DESPITE unsettled payment and legal issues surrounding the first two phases of Cebu City’s traffic light modernization project, the City’s executive department has allocated P240 million for the project’s third phase in the proposed 2025 budget.
Mayor Raymond Alvin Garcia said on Monday, Oct. 21, 2024, that City Hall has yet to settle the remaining financial obligation to the supplier for the first and second phases of the modern traffic light system, which had a total cost of P480 million when launched in 2020.
Garcia said the third phase of the project will cover at least 40 intersections in the city.
The selected bidder will replace the city’s more than 40-year-old traffic lights, installed by the Sydney Coordinated Adaptive Traffic System, with modern digital traffic signal lights.
The improvements will also include underground cables, high-definition cameras and the use of artificial intelligence to detect traffic flow and automatically adjust signal timing.
Garcia said the project consists of four phases, and he plans to complete them.
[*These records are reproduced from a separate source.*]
(* ===== verification/VmTypes.v ===== *)
(** * Data of the virtual machine (crypto/vm/stack.hpp, continuation.h, vm.h)

    Stack entries, continuations with their saved control registers, gas limits
    and the state of the machine.  Nullable [Ref<T>]s are [option]s; a reference
    that the code never leaves null is the object itself.  Objects behind a [Ref]
    are copied on write in the code ([Ref::write]), so they are values here. *)
From S2P Require Import Prelude Int256 Cells.

(** ** Stack entries and continuations *)

Inductive StackEntry : Type :=
| t_null
| t_int (x : int256)
| t_cell (c : Cell)
| t_builder (b : CellBuilder)
| t_slice (s : CellSlice)
| t_vmcont (k : Continuation)
| t_tuple (t : list StackEntry)
| t_stack (t : list StackEntry)
| t_string (s : list Z)
| t_bytes (s : list Z)
| t_bitstring (b : list bool)
| t_box (addr : nat)
| t_atom (idx : Z)
| t_object (id : nat)

with Continuation : Type :=
| QuitCont (exit_code : Z)
| ExcQuitCont
| PushIntCont (push_val : Z) (next : Continuation)
| RepeatCont (body after : Continuation) (count : Z)
| AgainCont (body : Continuation)
| UntilCont (body after : Continuation)
| WhileCont (cond body after : Continuation) (chkcond : bool)
| ArgContExt (data : ControlData) (ext : Continuation)
| OrdCont (data : ControlData) (code : option CellSlice)

with ControlRegs : Type :=
| mkRegs (c0 c1 c2 c3 : option Continuation) (d0 d1 : option Cell)
         (c7 : option (list StackEntry))

with ControlData : Type :=
| mkCData (stack : option (list StackEntry)) (save : ControlRegs) (nargs cp : Z).

(** The stack, top entry first (the C++ vector has it last). *)
Notation Stack := (list StackEntry).
Notation Tuple := (list StackEntry).

Definition regs_c0 (r : ControlRegs) := let 'mkRegs c0 _ _ _ _ _ _ := r in c0.
Definition regs_c1 (r : ControlRegs) := let 'mkRegs _ c1 _ _ _ _ _ := r in c1.
Definition regs_c2 (r : ControlRegs) := let 'mkRegs _ _ c2 _ _ _ _ := r in c2.
Definition regs_c3 (r : ControlRegs) := let 'mkRegs _ _ _ c3 _ _ _ := r in c3.
Definition regs_d0 (r : ControlRegs) := let 'mkRegs _ _ _ _ d0 _ _ := r in d0.
Definition regs_d1 (r : ControlRegs) := let 'mkRegs _ _ _ _ _ d1 _ := r in d1.
Definition regs_c7 (r : ControlRegs) := let 'mkRegs _ _ _ _ _ _ c7 := r in c7.

Definition empty_regs : ControlRegs := mkRegs None None None None None None None.

Definition cdata_stack (d : ControlData) := let 'mkCData s _ _ _ := d in s.
Definition cdata_save (d : ControlData) := let 'mkCData _ s _ _ := d in s.
Definition cdata_nargs (d : ControlData) := let 'mkCData _ _ n _ := d in n.
Definition cdata_cp (d : ControlData) := let 'mkCData _ _ _ c := d in c.

(** [Continuation::get_cdata]: only [ArgContExt] and [OrdCont] have control data. *)
Definition get_cdata (k : Continuation) : option ControlData :=
  match k with
  | ArgContExt data _ => Some data
  | OrdCont data _ => Some data
  | _ => None
  end.

(** ** Gas *)

Record GasLimits : Type := mkGas {
  gas_max : Z; gas_limit : Z; gas_credit : Z; gas_remaining : Z; gas_base : Z
}.

Definition gas_infty : Z := 2 ^ 63 - 1.

(** [GasLimits(limit, max, credit)]. *)
Definition new_gas (limit max credit : Z) : GasLimits :=
  mkGas max limit credit (limit + credit) (limit + credit).

Definition gas_consumed (g : GasLimits) : Z := gas_base g - gas_remaining g.
Definition final_ok (g : GasLimits) : bool := gas_credit g <=? gas_remaining g.

Record CommittedState : Type := mkCommitted {
  com_c4 : option Cell; com_c5 : option Cell; committed : bool
}.

(** ** The machine

    The fields of [VmState] that the modelled code reads or writes; the log, the
    debugging switches and the dispatch table (a function of [cp]) are left out.
    Sets of hashes are lists.  [parent] is the machine that runs this one as a
    child ([RUNVM]). *)
Inductive VmState : Type := mkVm {
  code : option CellSlice;
  stack : Stack;
  cr : ControlRegs;
  cstate : CommittedState;
  cp : Z;
  steps : Z;
  gas : GasLimits;
  libraries : list Cell;
  loaded_libraries : list (list bool);
  max_library_loads : option Z;
  loaded_cells : list (list bool);
  chksig_always_succeed : bool;
  stop_on_accept_message : bool;
  missing_library : option (list bool);
  max_data_depth : Z;
  global_version : Z;
  chksgn_counter : Z;
  get_extra_balance_counter : Z;
  free_gas_consumed : Z;
  parent : option ParentVmState
}
with ParentVmState : Type := mkParent {
  p_state : VmState;
  return_data : bool;
  return_actions : bool;
  return_gas : bool;
  isolate_gas : bool;
  ret_vals : Z
}.

Definition set_stack (v : Stack) (s : VmState) : VmState :=
  mkVm (code s) v (cr s) (cstate s) (cp s) (steps s) (gas s) (libraries s) (loaded_libraries s)
    (max_library_loads s) (loaded_cells s) (chksig_always_succeed s) (stop_on_accept_message s) (missing_library s)
    (max_data_depth s) (global_version s) (chksgn_counter s) (get_extra_balance_counter s)
    (free_gas_consumed s) (parent s).
Definition set_gas (v : GasLimits) (s : VmState) : VmState :=
  mkVm (code s) (stack s) (cr s) (cstate s) (cp s) (steps s) v (libraries s) (loaded_libraries
    s) (max_library_loads s) (loaded_cells s) (chksig_always_succeed s) (stop_on_accept_message s) (missing_library s)
    (max_data_depth s) (global_version s) (chksgn_counter s) (get_extra_balance_counter s)
    (free_gas_consumed s) (parent s).
Definition set_code_field (v : option CellSlice) (s : VmState) : VmState :=
  mkVm v (stack s) (cr s) (cstate s) (cp s) (steps s) (gas s) (libraries s) (loaded_libraries s)
    (max_library_loads s) (loaded_cells s) (chksig_always_succeed s) (stop_on_accept_message s) (missing_library s)
    (max_data_depth s) (global_version s) (chksgn_counter s) (get_extra_balance_counter s)
    (free_gas_consumed s) (parent s).
Definition set_cr (v : ControlRegs) (s : VmState) : VmState :=
  mkVm (code s) (stack s) v (cstate s) (cp s) (steps s) (gas s) (libraries s) (loaded_libraries
    s) (max_library_loads s) (loaded_cells s) (chksig_always_succeed s) (stop_on_accept_message s) (missing_library s)
    (max_data_depth s) (global_version s) (chksgn_counter s) (get_extra_balance_counter s)
    (free_gas_consumed s) (parent s).
Definition set_cstate (v : CommittedState) (s : VmState) : VmState :=
  mkVm (code s) (stack s) (cr s) v (cp s) (steps s) (gas s) (libraries s) (loaded_libraries s)
    (max_library_loads s) (loaded_cells s) (chksig_always_succeed s) (stop_on_accept_message s) (missing_library s)
    (max_data_depth s) (global_version s) (chksgn_counter s) (get_extra_balance_counter s)
    (free_gas_consumed s) (parent s).
Definition set_cp_field (v : Z) (s : VmState) : VmState :=
  mkVm (code s) (stack s) (cr s) (cstate s) v (steps s) (gas s) (libraries s) (loaded_libraries
    s) (max_library_loads s) (loaded_cells s) (chksig_always_succeed s) (stop_on_accept_message s) (missing_library s)
    (max_data_depth s) (global_version s) (chksgn_counter s) (get_extra_balance_counter s)
    (free_gas_consumed s) (parent s).
Definition set_steps (v : Z) (s : VmState) : VmState :=
  mkVm (code s) (stack s) (cr s) (cstate s) (cp s) v (gas s) (libraries s) (loaded_libraries s)
    (max_library_loads s) (loaded_cells s) (chksig_always_succeed s) (stop_on_accept_message s) (missing_library s)
    (max_data_depth s) (global_version s) (chksgn_counter s) (get_extra_balance_counter s)
    (free_gas_consumed s) (parent s).
Definition set_libraries (v : list Cell) (s : VmState) : VmState :=
  mkVm (code s) (stack s) (cr s) (cstate s) (cp s) (steps s) (gas s) v (loaded_libraries s)
    (max_library_loads s) (loaded_cells s) (chksig_always_succeed s) (stop_on_accept_message s) (missing_library s)
    (max_data_depth s) (global_version s) (chksgn_counter s) (get_extra_balance_counter s)
    (free_gas_consumed s) (parent s).
Definition set_loaded_libraries (v : list (list bool)) (s : VmState) : VmState :=
  mkVm (code s) (stack s) (cr s) (cstate s) (cp s) (steps s) (gas s) (libraries s) v
    (max_library_loads s) (loaded_cells s) (chksig_always_succeed s) (stop_on_accept_message s) (missing_library s)
    (max_data_depth s) (global_version s) (chksgn_counter s) (get_extra_balance_counter s)
    (free_gas_consumed s) (parent s).
Definition set_max_library_loads (v : option Z) (s : VmState) : VmState :=
  mkVm (code s) (stack s) (cr s) (cstate s) (cp s) (steps s) (gas s) (libraries s)
    (loaded_libraries s) v (loaded_cells s) (chksig_always_succeed s) (stop_on_accept_message s) (missing_library s)
    (max_data_depth s) (global_version s) (chksgn_counter s) (get_extra_balance_counter s)
    (free_gas_consumed s) (parent s).
Definition set_loaded_cells (v : list (list bool)) (s : VmState) : VmState :=
  mkVm (code s) (stack s) (cr s) (cstate s) (cp s) (steps s) (gas s) (libraries s)
    (loaded_libraries s) (max_library_loads s) v (chksig_always_succeed s) (stop_on_accept_message s) (missing_library s)
    (max_data_depth s) (global_version s) (chksgn_counter s) (get_extra_balance_counter s)
    (free_gas_consumed s) (parent s).
Definition set_chksig (v : bool) (s : VmState) : VmState :=
  mkVm (code s) (stack s) (cr s) (cstate s) (cp s) (steps s) (gas s) (libraries s)
    (loaded_libraries s) (max_library_loads s) (loaded_cells s) v (stop_on_accept_message s) (missing_library s)
    (max_data_depth s) (global_version s) (chksgn_counter s) (get_extra_balance_counter s)
    (free_gas_consumed s) (parent s).
Definition set_stop_on_accept (v : bool) (s : VmState) : VmState :=
  mkVm (code s) (stack s) (cr s) (cstate s) (cp s) (steps s) (gas s) (libraries s)
    (loaded_libraries s) (max_library_loads s) (loaded_cells s) (chksig_always_succeed s) v
    (missing_library s) (max_data_depth s) (global_version s) (chksgn_counter s)
    (get_extra_balance_counter s) (free_gas_consumed s) (parent s).
Definition set_missing_library (v : option (list bool)) (s : VmState) : VmState :=
  mkVm (code s) (stack s) (cr s) (cstate s) (cp s) (steps s) (gas s) (libraries s)
    (loaded_libraries s) (max_library_loads s) (loaded_cells s) (chksig_always_succeed s) (stop_on_accept_message s) v
    (max_data_depth s) (global_version s) (chksgn_counter s) (get_extra_balance_counter s)
    (free_gas_consumed s) (parent s).
Definition set_max_data_depth (v : Z) (s : VmState) : VmState :=
  mkVm (code s) (stack s) (cr s) (cstate s) (cp s) (steps s) (gas s) (libraries s)
    (loaded_libraries s) (max_library_loads s) (loaded_cells s) (chksig_always_succeed s) (stop_on_accept_message s)
    (missing_library s) v (global_version s) (chksgn_counter s) (get_extra_balance_counter s)
    (free_gas_consumed s) (parent s).
Definition set_chksgn_counter (v : Z) (s : VmState) : VmState :=
  mkVm (code s) (stack s) (cr s) (cstate s) (cp s) (steps s) (gas s) (libraries s)
    (loaded_libraries s) (max_library_loads s) (loaded_cells s) (chksig_always_succeed s) (stop_on_accept_message s)
    (missing_library s) (max_data_depth s) (global_version s) v (get_extra_balance_counter s)
    (free_gas_consumed s) (parent s).
Definition set_extra_balance_counter (v : Z) (s : VmState) : VmState :=
  mkVm (code s) (stack s) (cr s) (cstate s) (cp s) (steps s) (gas s) (libraries s)
    (loaded_libraries s) (max_library_loads s) (loaded_cells s) (chksig_always_succeed s) (stop_on_accept_message s)
    (missing_library s) (max_data_depth s) (global_version s) (chksgn_counter s) v
    (free_gas_consumed s) (parent s).
Definition set_free_gas_consumed (v : Z) (s : VmState) : VmState :=
  mkVm (code s) (stack s) (cr s) (cstate s) (cp s) (steps s) (gas s) (libraries s)
    (loaded_libraries s) (max_library_loads s) (loaded_cells s) (chksig_always_succeed s) (stop_on_accept_message s)
    (missing_library s) (max_data_depth s) (global_version s) (chksgn_counter s)
    (get_extra_balance_counter s) v (parent s).
Definition set_parent (v : option ParentVmState) (s : VmState) : VmState :=
  mkVm (code s) (stack s) (cr s) (cstate s) (cp s) (steps s) (gas s) (libraries s)
    (loaded_libraries s) (max_library_loads s) (loaded_cells s) (chksig_always_succeed s) (stop_on_accept_message s)
    (missing_library s) (max_data_depth s) (global_version s) (chksgn_counter s)
    (get_extra_balance_counter s) (free_gas_consumed s) v.

(** Run stack code on the stack of the machine ([st->get_stack()]). *)
Definition on_stack {A} (m : M Stack A) : M VmState A := fun s =>
  match m (stack s) with
  | Ret a v => Ret a (set_stack v s)
  | Exn e v => Exn e (set_stack v s)
  | Undef => Undef
  end.

Lemma wp_on_stack {A} (m : M Stack A) (Q : A -> VmState -> Prop) (E : exc -> VmState -> Prop) s :
  wp m (fun a v => Q a (set_stack v s)) (fun e v => E e (set_stack v s)) (stack s) ->
  wp (on_stack m) Q E s.
Proof. unfold wp, on_stack. by destruct (m (stack s)). Qed.

Lemma stack_set_stack v s : stack (set_stack v s) = v.
Proof. done. Qed.
Lemma set_stack_id s : set_stack (stack s) s = s.
Proof. by destruct s. Qed.
Lemma set_stack_twice v w s : set_stack v (set_stack w s) = set_stack v s.
Proof. done. Qed.

(** ** Gas accounting (crypto/vm/vm.h, vm.cpp) *)

(** [gas_remaining -= amount] on [long long]; overflow is undefined. *)
Definition gas_consume (amount : Z) : M VmState unit := fun s =>
  let g := gas s in
  let r := gas_remaining g - amount in
  if fits_s 64 r then
    Ret tt (set_gas (mkGas (gas_max g) (gas_limit g) (gas_credit g) r (gas_base g)) s)
  else Undef.

(** [gas_exception(gas_remaining >= 0)] *)
Definition gas_check : M VmState unit :=
  r <- gets (fun s => gas_remaining (gas s)) ;;
  unless_throw (0 <=? r) VmNoGas.

(** [consume_chk] *)
Definition consume_gas_chk (amount : Z) : M VmState unit :=
  gas_consume amount ;; gas_check.

(** [VmState::consume_gas]: checked at once since version 4. *)
Definition consume_gas (amount : Z) : M VmState unit :=
  v <- gets global_version ;;
  if 4 <=? v then consume_gas_chk amount else gas_consume amount.

Definition tuple_entry_gas_price : Z := 1.
(** The arguments are converted to [unsigned]. *)
Definition consume_tuple_gas (len : Z) : M VmState unit :=
  consume_gas (wrap_u 32 len * tuple_entry_gas_price).
Definition free_stack_depth : Z := 32.
Definition stack_entry_gas_price : Z := 1.
Definition consume_stack_gas (depth : Z) : M VmState unit :=
  consume_gas ((Z.max (wrap_u 32 depth) free_stack_depth - free_stack_depth) *
               stack_entry_gas_price).

Definition set_remaining (r : Z) (g : GasLimits) : GasLimits :=
  mkGas (gas_max g) (gas_limit g) (gas_credit g) r (gas_base g).

(** The machine after [amount] units of gas are spent. *)
Definition spend (amount : Z) (s : VmState) : VmState :=
  set_gas (set_remaining (gas_remaining (gas s) - amount) (gas s)) s.

(** The gas counter is far from the ends of the [long long] range. *)
Definition gas_room (s : VmState) : Prop := - 2 ^ 62 <= gas_remaining (gas s) < 2 ^ 63.

Lemma wp_consume_gas amount (Q : unit -> VmState -> Prop) (E : exc -> VmState -> Prop) s :
  0 <= amount -> - 2 ^ 63 + amount <= gas_remaining (gas s) < 2 ^ 63 ->
  (amount <= gas_remaining (gas s) \/ global_version s < 4 -> Q tt (spend amount s)) ->
  (gas_remaining (gas s) < amount -> 4 <= global_version s -> E VmNoGas (spend amount s)) ->
  wp (consume_gas amount) Q E s.
Proof.
  intros Ha Hr HQ HE. unfold consume_gas. apply wp_bind, wp_gets.
  assert (forall Q', Q' tt (spend amount s) -> wp (gas_consume amount) Q' E s) as Hc.
  { intros Q' HQ'. unfold wp, gas_consume. rewrite (proj2 (fits_s_spec 64 _)); [done|simpl; lia]. }
  destruct (Z.leb_spec 4 (global_version s)); [|apply Hc, HQ; by right].
  unfold consume_gas_chk. apply wp_bind, Hc. unfold gas_check. apply wp_bind, wp_gets.
  apply wp_unless_throw; cbn.
  - rewrite Z.leb_le. intros. apply HQ. left. lia.
  - rewrite Z.leb_gt. intros. apply HE; lia.
Qed.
On Monday, he announced the inclusion of the budget for the third phase in the proposed P17.9 billion budget for 2025.
He said the City Government has already paid 90 percent of the P232 million cost for the first phase, which replaced and modernized traffic lights at 18 intersections in the city.
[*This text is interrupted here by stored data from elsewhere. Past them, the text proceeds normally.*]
(* ===== verification/Stack.v ===== *)
(** * The value stack: class [Stack] (crypto/vm/stack.hpp, stack.cpp)

    The methods of [Stack] as code on a list of entries, top first: [stack[i]] is
    the element at position [i].  An access outside the vector is undefined
    behaviour ([Undef]), an underflow check that fails throws [stk_und]. *)
From S2P Require Import Prelude BigInt Int256 Cells VmTypes.

Definition depth (s : Stack) : Z := Z.of_nat (length s).

Definition at_least (s : Stack) (req : Z) : bool := req <=? depth s.
Definition more_than (s : Stack) (req : Z) : bool := req <? depth s.

(** [check_underflow(args...)] and [check_underflow_p(args...)]. *)
Definition check_underflow (reqs : list Z) : M Stack unit :=
  b <- gets (fun s => forallb (at_least s) reqs) ;; unless_throw b (VmError Exc_stk_und).
Definition check_underflow_p (reqs : list Z) : M Stack unit :=
  b <- gets (fun s => forallb (more_than s) reqs) ;; unless_throw b (VmError Exc_stk_und).

(** [stack[idx]] / [fetch(idx)] *)
Definition fetch (idx : Z) : M Stack StackEntry :=
  s <- gets (fun s => s) ;;
  of_option (if idx <? 0 then None else s !! Z.to_nat idx).

(** [stack[idx] = v] *)
Definition assign (idx : Z) (v : StackEntry) : M Stack unit := fun s =>
  if (0 <=? idx) && (idx <? depth s) then Ret tt (<[Z.to_nat idx := v]> s) else Undef.

(** [swap(stack[i], stack[j])] *)
Definition swap (i j : Z) : M Stack unit := fun s =>
  if (i <? 0) || (j <? 0) then Undef
  else match list_swap (Z.to_nat i) (Z.to_nat j) s with
       | Some s' => Ret tt s'
       | None => Undef
       end.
In the second phase, which covers 27 intersections, the City Hall has already paid at least 15 percent, or the mobilization cost, of P248 million, though it has yet to be completed.
“All of these are not during my time, this is all in the previous administration (late Edgardo Labella),” said Garcia in a press conference on Monday.
In a text message on Tuesday, Oct. 22, Kent Francesco Jongoy, assistant chief of the Cebu City Transportation Office (CCTO), said the proposal for phase three is still pending approval from the Traffic Management Coordination Committee (TMCC).
If approved, it will be endorsed to the City Council, he said.
On Sept. 30, Garcia told SunStar Cebu that the supplier, Triune Electronics Systems Inc., and Cylix Tech CCTV threatened to file a case before the Office of the Ombudsman if payment is not made.
This prompted him to form a task force to investigate reports of overpricing and assess the system’s suitability before payment could be made.
Jongoy, on Tuesday, said the task force has already completed their inspections and is planning to meet this week to draft the recommendation report to Garcia.
However, he said it would be the mayor’s discretion to disclose the contents of the report.
The task force, led by Local School Board chairman Raddy Diola, also compared the traffic system to similar projects in other cities.
The task force will also review compliance with contract deliverables and address concerns raised by the Metropolitan Manila Development Authority (MMDA) over the traffic light system.
On Oct. 9, Councilor Jocelyn Pesquera passed a resolution seeking legal opinion in response to an ultimatum issued by project suppliers, demanding full payment.
The contract between the City Government and the supplier was questioned after it was discovered that instead of the late mayor Edgardo Labella’s signature in the agreement, it was former city administrator Floro Casas who signed the documents.
The modern traffic signal lights system, including the command center, has not yet been accepted and turned over to the City Government after the TMCC cast doubt on the system back in 2023.
Dismissed Cebu City mayor Michael Rama sought MMDA experts to review the suitability of the modern traffic signal lights last November.
On Sept. 18, experts from MMDA transmitted their comprehensive technical report to the City Council, where their report found several deficiencies in the new system, such as the City’s traffic light system cannot process real-time traffic conditions, there is inadequate space in the command center and there are no safety features for pedestrian crossing.
Among MMDA’s recommendations are upgrading the traffic management server to process real-time traffic data, prioritizing pedestrian safety by adjusting signal timings, building a dedicated Command Center with adequate space, using the full potential of the license plate recognition cameras for traffic rule enforcement and making the traffic light controllers modular for easier maintenance.